Search code examples
linuxbashubuntuunixgnu

How to get the most counted value of a CSV column in BASH?


Good afternoon,

I would like to know how to get the most value frequented in columna B and stored into variable, in case of tie, getting the lowest value from column A according to the column B. Theses columns come from CSV delimited by ',' The column B show us always in capital letter.

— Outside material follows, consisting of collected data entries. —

(** The [except] of the second [try]: what is still held is deleted, the
    collector runs, and the error result carries [str(e)], a newline and
    the formatted traceback. *)
Definition manejar_excepcion (env : Entorno) (particion : Particion)
    (e : exn) (st : Estado) : Salida * Estado :=
  let st := match tabla st with Some _ => set_tabla None st | None => st end in
  let st := match df st with Some _ => set_df None st | None => st end in
  let st := match df_filtrado st with
            | Some _ => set_df_filtrado None st
            | None => st
            end in
  let st := registrar EvGcCollect st in
  let error_detail := format_exc env e in
  (Devuelve (Error (year particion) (week particion)
               (str_exn e ++ String (Ascii.ascii_of_nat 10) "" ++ error_detail)),
   st).

Definition procesar_particion (env : Entorno) (particion : Particion)
    (force_reprocess : bool) : Salida * Estado :=
  let st := registrar EvCredenciales estado_inicial in
  match credenciales env with
  | Err e =>
      (Devuelve (Error (year particion) (week particion)
                   ("Error de autenticación GCS: " ++ str_exn e)),
       st)
  | Ok _ =>
      let st := registrar (EvExists (output_file particion)) st in
      match gfs_exists env (output_file particion) with
      | Err e => (Propaga e, st)
      | Ok existe =>
          if existe && negb force_reprocess then
            (Devuelve (Skipped (year particion) (week particion)), st)
          else
            match leer_filtrar_guardar env particion st with
            | (Ok r, st') => (Devuelve r, st')
            | (Err e, st') => manejar_excepcion env particion e st'
            end
      end
  end.

(** The worker holds none of its large structures. *)
Definition liberado (st : Estado) : Prop :=
  tabla st = None /\ df st = None /\ df_filtrado st = None.

(** [e] is the first exception raised by the steps of the second [try]:
    opening and reading the input, converting it, filtering, creating the
    output directory, opening and writing the output. *)
Inductive falla_cuerpo (env : Entorno) (p : Particion) : exn -> Prop :=
  | falla_open e :
      open_input_file env (path p) = Err e ->
      falla_cuerpo env p e
  | falla_read e :
      open_input_file env (path p) = Ok tt ->
      read_table env (path p) = Err e ->
      falla_cuerpo env p e
  | falla_from_arrow e t :
      open_input_file env (path p) = Ok tt ->
      read_table env (path p) = Ok t ->
      from_arrow env t = Err e ->
      falla_cuerpo env p e
  | falla_filtros e t d :
      open_input_file env (path p) = Ok tt ->
      read_table env (path p) = Ok t ->
      from_arrow env t = Ok d ->
      aplicar_filtros d = Err e ->
      falla_cuerpo env p e
  | falla_makedirs e t d out stats :
      open_input_file env (path p) = Ok tt ->
      read_table env (path p) = Ok t ->
      from_arrow env t = Ok d ->
      aplicar_filtros d = Ok (out, stats) ->
      gfs_makedirs env (output_partition p) = Err e ->
      falla_cuerpo env p e
  | falla_open_wb e t d out stats :
      open_input_file env (path p) = Ok tt ->
      read_table env (path p) = Ok t ->
      from_arrow env t = Ok d ->
      aplicar_filtros d = Ok (out, stats) ->
      gfs_makedirs env (output_partition p) = Ok tt ->
      gfs_open_wb env (output_file p) = Err e ->
      falla_cuerpo env p e
  | falla_write e t d out stats :
      open_input_file env (path p) = Ok tt ->
      read_table env (path p) = Ok t ->
      from_arrow env t = Ok d ->
      aplicar_filtros d = Ok (out, stats) ->
      gfs_makedirs env (output_partition p) = Ok tt ->
      gfs_open_wb env (output_file p) = Ok tt ->
      write_parquet env (output_file p) out = Err e ->
      falla_cuerpo env p e.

Doesn't allow grep, awk, sed, csvkit

file.csv->

A,B
4,AA
3,AA
2,BB
1,BB

I tried:

var=$(tail +2 file.csv | cut -d , -f2 | sort | uniq -c)
echo $var
2 AA 2 BB

Unfortunately, I was expecting something like this (without showing the most string repeated and showing the correct string in case of tie; that's because BB has the lowest value in columna A with the number 1 in comparison to the value 3 of the AA):

echo $var
BB

Solution

  • #!/bin/bash
    
    declare -A count min
    declare -i max_count=0 max_value
    
    # loop 1: get the count and the minimum value for each B
    # and find the max value for A
    {
        read header
        while IFS=, read -r a b; do
            ((count[$b]++))
            ((count[$b] > max_count)) && max_count=${count[$b]}
            if [[ ! -v min[$b] ]] || ((a < min[$b])); then min[$b]=$a; fi
            if [[ -z $max_value ]] || ((max_value < a)); then max_value=$a; fi
        done
    } < file.csv
    
    # loop 2: find the B's with the max count
    declare -a candidates
    for c in "${!count[@]}"; do
        if ((count[$c] == max_count)); then
            candidates+=("$c")
        fi
    done
    
    # loop 3: find the minimum A value among the candidates
    min_value=$max_value
    for c in "${candidates[@]}"; do
        ((min[$c] < min_value)) && min_value=${min[$c]}
    done
    
    # loop 4: print out the candidates with the minimum A value
    for c in "${candidates[@]}"; do
        ((min[$c] == min_value)) && echo "$c"
    done